Clean Water Act “Waters of the United States” Update

January 20, 2026
Brenda H. Gotanda, Esq., Todd D. Kantorczyk, Esq., and Sean F. Fahy, Esq.
MGKF Special Alert - 2026 Federal Forecast

As highlighted in our recent Client Alert, Trump Administration Proposes Rule to Revise and Narrow Definition of Waters of the United States, on November 17, 2025, the Environmental Protection Agency and the U.S. Army Corps of Engineers (the “Agencies”) announced a proposed rule (the “Proposed Rule”) to revise and narrow the definition of “waters of the United States” (WOTUS) under the Clean Water Act (CWA).  During the 45-day comment public comment period for the Proposed Rule, the Agencies received upwards of 29,000 comments reflecting a broad range of views regarding the Proposed Rule. Despite many comments requesting an extension of the comment period, no extension was granted and the comment period closed on January 5, 2026, marking the beginning of the Agencies’ process to review the record and finalize the rule. In the coming year, we expect continued debate over the Proposed Rule, issuance of a final rule, potential litigation grounded in the issues raised during the comment period, and potential changes to state environmental regimes looking to fill regulatory gaps created by the federal rule.

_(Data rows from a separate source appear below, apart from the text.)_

(** ** What opening a log establishes

    The rows that pass [validateEntries] and [loadState] represent an engine,
    and so do those a log is provisioned with.  A program keeps, under any
    failures, whatever each of its statements keeps. *)

(** ** Programs within a relation *)

Definition Within (R : Tables -> Tables -> Prop) {A} (p : Program A) : Prop :=
  forall faults s, R (snd s) (snd (fst (p faults s))).

Section Within.
Context (R : Tables -> Tables -> Prop) `{!PreOrder R}.

Lemma within_ret {A} (a : A) : Within R (mret (M := Program) a).
Proof. intros faults s. reflexivity. Qed.
Lemma within_fail {A} (f : failure) : Within R (fail (A := A) f).
Proof. intros faults s. reflexivity. Qed.
Lemma within_lift {A} (r : result A) : Within R (lift r).
Proof. destruct r; [apply within_ret|apply within_fail]. Qed.
Lemma within_statement {A} (locks : list Lock) (effect : Tables -> Tables * (failure + A)) :
  (forall t, R t (fst (effect t))) -> Within R (statement locks effect).
Proof.
  intros He faults [k t]. rewrite exec_statement. specialize (He t). cbn [snd].
  by destruct (faults k) as [[f|f]|].
Qed.
Lemma within_query {A} (locks : list Lock) (answer : Tables -> failure + A) : Within R (query locks answer).
Proof. intros faults [k t]. rewrite exec_query. by destruct (faults k). Qed.
Lemma within_bind {A B} (p : Program A) (k : A -> Program B) :
  Within R p -> (forall a, Within R (k a)) -> Within R (p ≫= k).
Proof.
  intros Hp Hk faults s. specialize (Hp faults s). rewrite exec_bind.
  destruct (p faults s) as [s1 [f|a]]; [done|]. etrans; [exact Hp|apply Hk].
Qed.

End Within.

Ltac within :=
  repeat first
    [ apply within_bind; [try apply _| |intros ?] | apply within_ret; apply _ | apply within_fail; apply _
    | apply within_lift; apply _ | apply within_query; apply _
    | match goal with |- Within _ (match ?x with _ => _ end) => destruct x end
    | match goal with |- Within _ (if ?x then _ else _) => destruct x end
    | progress cbv beta zeta ].

(** Reading a log changes nothing, whatever fails. *)
Lemma within_validateEntries `{CO : Collation} `{DI : Dialect} (logID : string) : Within eq (validateEntries logID).
Proof. unfold validateEntries, selectEntries. within. Qed.

Lemma within_loadState `{CO : Collation} `{DI : Dialect} `{DT : DtMmr} (logID : string) (forUpdate : bool) : Within eq (loadState logID forUpdate).
Proof. unfold loadState, loadWireWitnesses, selectMeta, selectNodes, selectWitnesses. within. Qed.

(** ** Rows that pass validation *)

Lemma pure_inv {A B} (p : Program A) (k : A -> Program B) (t t' : Tables) (b : B) :
  pure (p ≫= k) t = (t', inr b) ->
  exists t1 a, pure p t = (t1, inr a) /\ pure (k a) t1 = (t', inr b).
Proof.
  intros Hb. destruct (pure p t) as [t1 [f|a]] eqn:Hp.
  - by rewrite (pure_stop _ _ _ _ _ Hp) in Hb.
  - exists t1, a. by rewrite (pure_step _ _ _ _ _ Hp) in Hb.
Qed.

Lemma checkRows_Ok (rows : list EntryRow) (expected : Z) :
  1 <= expected <= MaxPortableInteger + 1 -> checkRows rows expected = Ok tt ->
  exists es, traverse scanEntry rows = Ok es /\
    forall i entry, zget es i = Some entry -> entry_ok (expected - 1 + i) entry.
Proof.
  revert expected. induction rows as [|row rows IH]; intros expected He; cbn [checkRows].
  { intros _. exists []. split; [done|]. intros i entry. by rewrite zget_nil. }
  intros (seq & Hs & Hrest)%bind_Ok. pose proof Hs as [-> Hr]%scan_Ok. destruct (_ || _) eqn:Hg; [done|].
  rewrite !orb_false_iff, !negb_false_iff, !Z.eqb_eq, Z.ltb_ge in Hg. destruct Hg as [[Heq Hmax] Hw].
  destruct (ParseTime (er_appended_at row)) as [t|] eqn:Ht; [|done]. cbn [negb is_ok] in Hrest.
  assert (expected +u 1 = expected + 1) as Hu by (apply u64_add_small; unfold MaxPortableInteger, two64 in *; lia).
  rewrite Hu in Hrest. destruct (IH (expected + 1) ltac:(lia) Hrest) as (es & Hes & Hok).
  exists (MkEntry (er_seq row) (er_value row) t :: es). split.
  - assert (scanEntry row = Ok (MkEntry (er_seq row) (er_value row) t)) as Hrow.
    { unfold scanEntry. unfold scanUint64 in *. rewrite Hs. cbn [mbind result_bind]. unfold entryFromRow.
      rewrite (proj2 (Z.eqb_neq _ _)), (proj2 (Z.ltb_ge _ _)), Hw, Z.eqb_refl by lia. cbn [orb negb]. by rewrite Ht. }
    cbn [traverse]. by rewrite Hrow, Hes.
  - intros i entry [[-> ->]|[Hi Hz]]%zget_cons_inv.
    + apply ParseTime_Ok in Ht as (_ & Hv & _). split; cbn; [lia|lia|done|]. by apply badTime_false.
    + specialize (Hok _ _ Hz). by replace (expected + 1 - 1 + (i - 1)) with (expected - 1 + i) in Hok by lia.
Qed.

Lemma nodesFrom_Ok (rows : list NodeRow) (position : Z) (nodes : list string) :
  0 <= position -> position + zlen rows < two64 -> nodesFrom rows position = Ok nodes ->
  map nr_position rows = seqZ position (zlen rows) /\ nodes = map encode (map nr_node rows).
Proof.
  revert position nodes. induction rows as [|row rows IH]; intros position nodes Hp Hl; cbn [nodesFrom].
  { by intros [= <-]. }
  rewrite zlen_cons in *. pose proof (zlen_nonneg rows).
  intros (stored & [-> _]%scan_Ok & Hrest)%bind_Ok. destruct (Z.eqb_spec (nr_position row) position) as [Heq|]; [|done].
  cbn [negb] in Hrest. rewrite u64_add_small in Hrest by lia. apply bind_Ok in Hrest as (ns & Hns & [= <-]).
  destruct (IH (position + 1) ns ltac:(lia) ltac:(lia) Hns) as [Hpos ->]. split; [|done].
  rewrite seqZ_cons by lia. cbn [map]. rewrite Heq, Hpos. f_equal. f_equal; lia.
Qed.

Lemma nodesFrom_length (rows : list NodeRow) (position : Z) (nodes : list string) :
  nodesFrom rows position = Ok nodes -> length nodes = length rows.
Proof.
  revert position nodes. induction rows as [|row rows IH]; intros position nodes; cbn [nodesFrom].
  { by intros [= <-]. }
  intros (stored & _ & Hrest)%bind_Ok. destruct (negb _); [done|]. apply bind_Ok in Hrest as (ns & Hns & [= <-]).
  cbn [length]. by rewrite (IH _ _ Hns).
Qed.

Lemma stateFromWire_split (wire : WireState) (nodes : list string) (wires : list WireWitness) (s : State) :
  stateFromWire (withTables wire nodes wires) = Ok s ->
  exists header, stateFromWire (withTables wire [] []) = Ok header /\
    traverse decode nodes = Ok (st_Nodes s) /\ traverse WitnessFromWire wires = Ok (st_Witnesses s) /\
    with_rows header (st_Nodes s) (st_Witnesses s) = s.
Proof.
  unfold stateFromWire, checkpointFromWire, withTables.
  cbn [ws_Size ws_IndexedSeq ws_Nodes ws_FirstPendingAt ws_Checkpoint ws_CheckpointSize ws_CheckpointIndexedSeq
    ws_CheckpointPeaks ws_Witnesses].
  intros (size & -> & (indexed & -> & (ns & Hns & (p & -> & (c & -> & (ws & Hws & [= <-])%bind_Ok)%bind_Ok)%bind_Ok)%bind_Ok)%bind_Ok)%bind_Ok.
  eexists. cbn [mbind result_bind traverse]. split_and!; [reflexivity|exact Hns|exact Hws|done].
Qed.

(** The keys of the schema: one metadata row, and an identity at most once. *)
Record unique (r : Rows) : Prop := {
  unique_meta : (length (rw_meta r) <= 1)%nat;
  unique_values : NoDup (map er_value (rw_entries r))
}.

Section Open.
Context `{CO : Collation} `{DI : Dialect} `{DT : DtMmr} `{!ExactCollation}.
Variable logID : string.

Lemma runs_pure {A} (r : Rows) (p : Program A) (a b : A) (r' : Rows) (t t' : Tables) :
  runs logID r p a r' -> rowsOf logID t = Some r -> pure p t = (t', inr b) ->
  a = b /\ rowsOf logID t' = Some r'.
Proof. intros Hp Ht Hb. destruct (Hp t Ht) as (t1 & H1 & Ht1 & _). rewrite H1 in Hb. by simplify_eq. Qed.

Comments to the Proposed Rule provide insight into the coming debate and future potential litigation. Many organizations, such as the National Association of Home Builders, strongly support the Proposed Rule and highlighted the importance of adding a regulatory definition of “continuous surface connection,” establishing clear jurisdiction exclusions around ditches and wastewater treatment devices and aligning the definition of WOTUS more consistently with the Supreme Court’s decision in Sackett v. Environmental Protection Agency.  Likewise, the American Public Works Association was generally supportive of the Proposed Rule, but questioned the Agencies’ definition of “wet season,” a new concept in the Proposed Rule for use in evaluating a “continuous surface connection.” Some organizations, such as the Pacific Legal Foundation (PLF), a public interest law firm focusing on individual and property rights, asked the Agencies to go even a step further. The PLF advocates that the Agencies should adopt an alternative approach to the Proposed Rule whereby WOTUS would be defined only to encompass traditional navigable waters, tributaries that directly flow into those waters, and wetlands with a continuous surface connection to such waters, as informed by Justice Thomas’s concurrence in the Sackett decision.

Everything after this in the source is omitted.